An interesting interview of Helen Greiner, one of the founder of iRobot (the company which is doing the vaccum cleaner robot Roomba as well as tactical military robots used in Iraq).
Knowledge@Wharton: I don't think anyone would object to having a robot vacuum the floor, but do you find resistance to robots as a concept -- doing tasks that humans have been doing? Is there a science fiction element of this that makes people nervous?Greiner: I don't really think so. When computers first came out, you had a lot of people worried that computers were going to obsolete humans and that they were going to take over everything. So you had everything from [the movie] The Colossus Project to Hal in 2001. I think it's a way for society to work through their fears. Once people have a computer on their desk and they see what it's good at doing and, more especially, what it's not good at doing, they don't have the same fear anymore. It's the same with robots. Once people have a Roomba in their home and it's doing the sweeping and vacuuming for them, but they see the things it can't do yet, they really don't fear robots taking over the world.
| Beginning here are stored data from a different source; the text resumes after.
(** C2.  For a class column [c], what the loop body passes to [fit], to
    [predict] and to the scorer is built row by row from the annotated rows
    of the train indices and of the test indices, in their order, and every
    one of these rows has [Y_mask[row, c]] set.  The classifier and the
    scorer receive nothing else. *)
Theorem only_annotated_rows_are_used {model : Type}
    (fit : list (list num) → list bool → result model)
    (predict : model → list (list num) → result (list bool))
    (precision_recall_fscore_support :
       list bool → list bool → result (Qc * Qc * Qc * support_t))
    (ds : dataset) (idx_train idx_test : list nat) (sd : split_data)
    (T D C c : nat) (d : class_data) :
  slice ds idx_train idx_test = Ok sd →
  prepare T D C sd c = Ok d →
  Forall (λ r, r ∈ idx_train ∧ entry (Y_mask ds) r c = Some true)
         (annotated_rows ds c idx_train) ∧
  Forall2 (λ r x, ∃ clip, X ds !! r = Some clip ∧ x = mean_over_time T D clip)
          (annotated_rows ds c idx_train) (X_train_inst_sklearn d) ∧
  Forall2 (λ r y, ∃ p, entry (Y_true ds) r c = Some p ∧ y = ge_half p)
          (annotated_rows ds c idx_train) (Y_true_train_inst d) ∧
  Forall (λ r, r ∈ idx_test ∧ entry (Y_mask ds) r c = Some true)
         (annotated_rows ds c idx_test) ∧
  Forall2 (λ r x, ∃ clip, X ds !! r = Some clip ∧ x = mean_over_time T D clip)
          (annotated_rows ds c idx_test) (X_test_inst_sklearn d) ∧
  Forall2 (λ r y, ∃ p, entry (Y_true ds) r c = Some p ∧ y = ge_half p)
          (annotated_rows ds c idx_test) (Y_true_test_inst d) ∧
  ∀ st instrument,
    class_step fit predict precision_recall_fscore_support T D C sd
               st instrument c =
    (xgb_model ←! fit (X_train_inst_sklearn d) (Y_true_train_inst d);
     Y_pred_train ←! predict xgb_model (X_train_inst_sklearn d);
     Y_pred_test ←! predict xgb_model (X_test_inst_sklearn d);
     '(precision, recall, fscore, support) ←!
        precision_recall_fscore_support (Y_true_test_inst d) Y_pred_test;
     Ok (RunState (<[instrument := xgb_model]> (models st))
                  (precision_lst st ++ [precision])
                  (recall_lst st ++ [recall])
                  (fscore_lst st ++ [fscore])
                  (support_lst st))).
Proof.
  intros Hslice Hprep.
  destruct (prepare_spec ds idx_train idx_test sd T D C c d Hslice Hprep)
    as ((Hm1 & Hx1 & Hy1) & (Hm2 & Hx2 & Hy2)).
  assert (Hin : ∀ idx, Forall (λ r, entry (Y_mask ds) r c = Some true)
                              (annotated_rows ds c idx) →
                       Forall (λ r, r ∈ idx ∧ entry (Y_mask ds) r c = Some true)
                              (annotated_rows ds c idx)).
  { intros idx _. apply Forall_forall. intros r Hr. unfold annotated_rows in Hr.
    apply list_elem_of_filter in Hr as [? ?]. auto. }
  repeat split; auto.
  intros st instrument. unfold class_step. rewrite Hprep. reflexivity.
Qed.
"Naming" the object seems to be one interesting behavior that popped up:
The only thing in their experience that has acted that way has been a pet. So people actually start to name it. You don't see anyone name their toasters but a lot of people tell me they have named their Roomba.
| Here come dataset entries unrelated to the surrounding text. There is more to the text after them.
(* ===== verification/InetV6.v ===== *)
(** * IPv6 address conversion: theorems

    inet_pton6 is memory safe on every string and leaves the destination alone
    unless it succeeds; inet_ntop6 never overruns its 46-byte buffer; and
    inet_pton6 reads back every address inet_ntop6 prints.  The handling of a
    "::" in a full address, documented as ignored, is stated as it is. *)
From stdpp Require Import base list numbers strings.
From S2P Require Import Prelude InetAddr InetV4.

Module V6.
Import V4.

(** ** Words and bytes *)

Definition wbytes (w : Z) : list Z := [w / 256; w mod 256].
Definition bytes_of (ws : list Z) : list Z := flat_map wbytes ws.

Lemma bytes_of_length ws : length (bytes_of ws) = (2 * length ws)%nat.
Proof. induction ws; simpl; lia. Qed.

Lemma bytes_of_app ws vs : bytes_of (ws ++ vs) = bytes_of ws ++ bytes_of vs.
Proof. apply flat_map_app. Qed.

Lemma wbytes_range w : is_u16 w -> is_byte (w / 256) /\ is_byte (w mod 256).
Proof.
  unfold is_u16, is_byte. intros. split.
  - split; [apply Z.div_pos; lia|apply Z.div_lt_upper_bound; lia].
  - apply Z.mod_pos_bound. lia.
Qed.

Lemma wbytes_combine w : w / 256 * 256 + w mod 256 = w.
Proof. pose proof (Z.div_mod w 256 ltac:(lia)). lia. Qed.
I would just ponder this by saying that I've seen some friends (few years ago, while living alltogether in a big condo) calling their old-school vacuum cleaner "Daisy". Was it already a trend to call certain kind of home artifacts?
It's also refreshing to hear what she says about how people tinker:
Knowledge@Wharton: Have you heard stories of what people have done with this?
Greiner: Well, a few stories. One [involved] making a webcam on wheels so you can control your robot through the Internet and see what the robot sees and hear what the robot hears as you drive it around. Somebody made a robotic plant-moving system, so plants can always be in the sun. Someone was talking about making a swimming pool-skimming robot. And most recently, just this past week, some hackers did a physical instantiation of the video game Frogger. Now we don't condone this type of activity [laughs], but it shows you just where creativity can go when you make a system open.
The openness of the system is indeed FUNDAMENTAL if you want creative things to happen.
Why do I blog this? robots are an interesting domain where innovation starts to appear, leaving the anthropomorphic paradigm to become closer to the pervasive computing world in which objects are interconnected and open (so that people can modify them).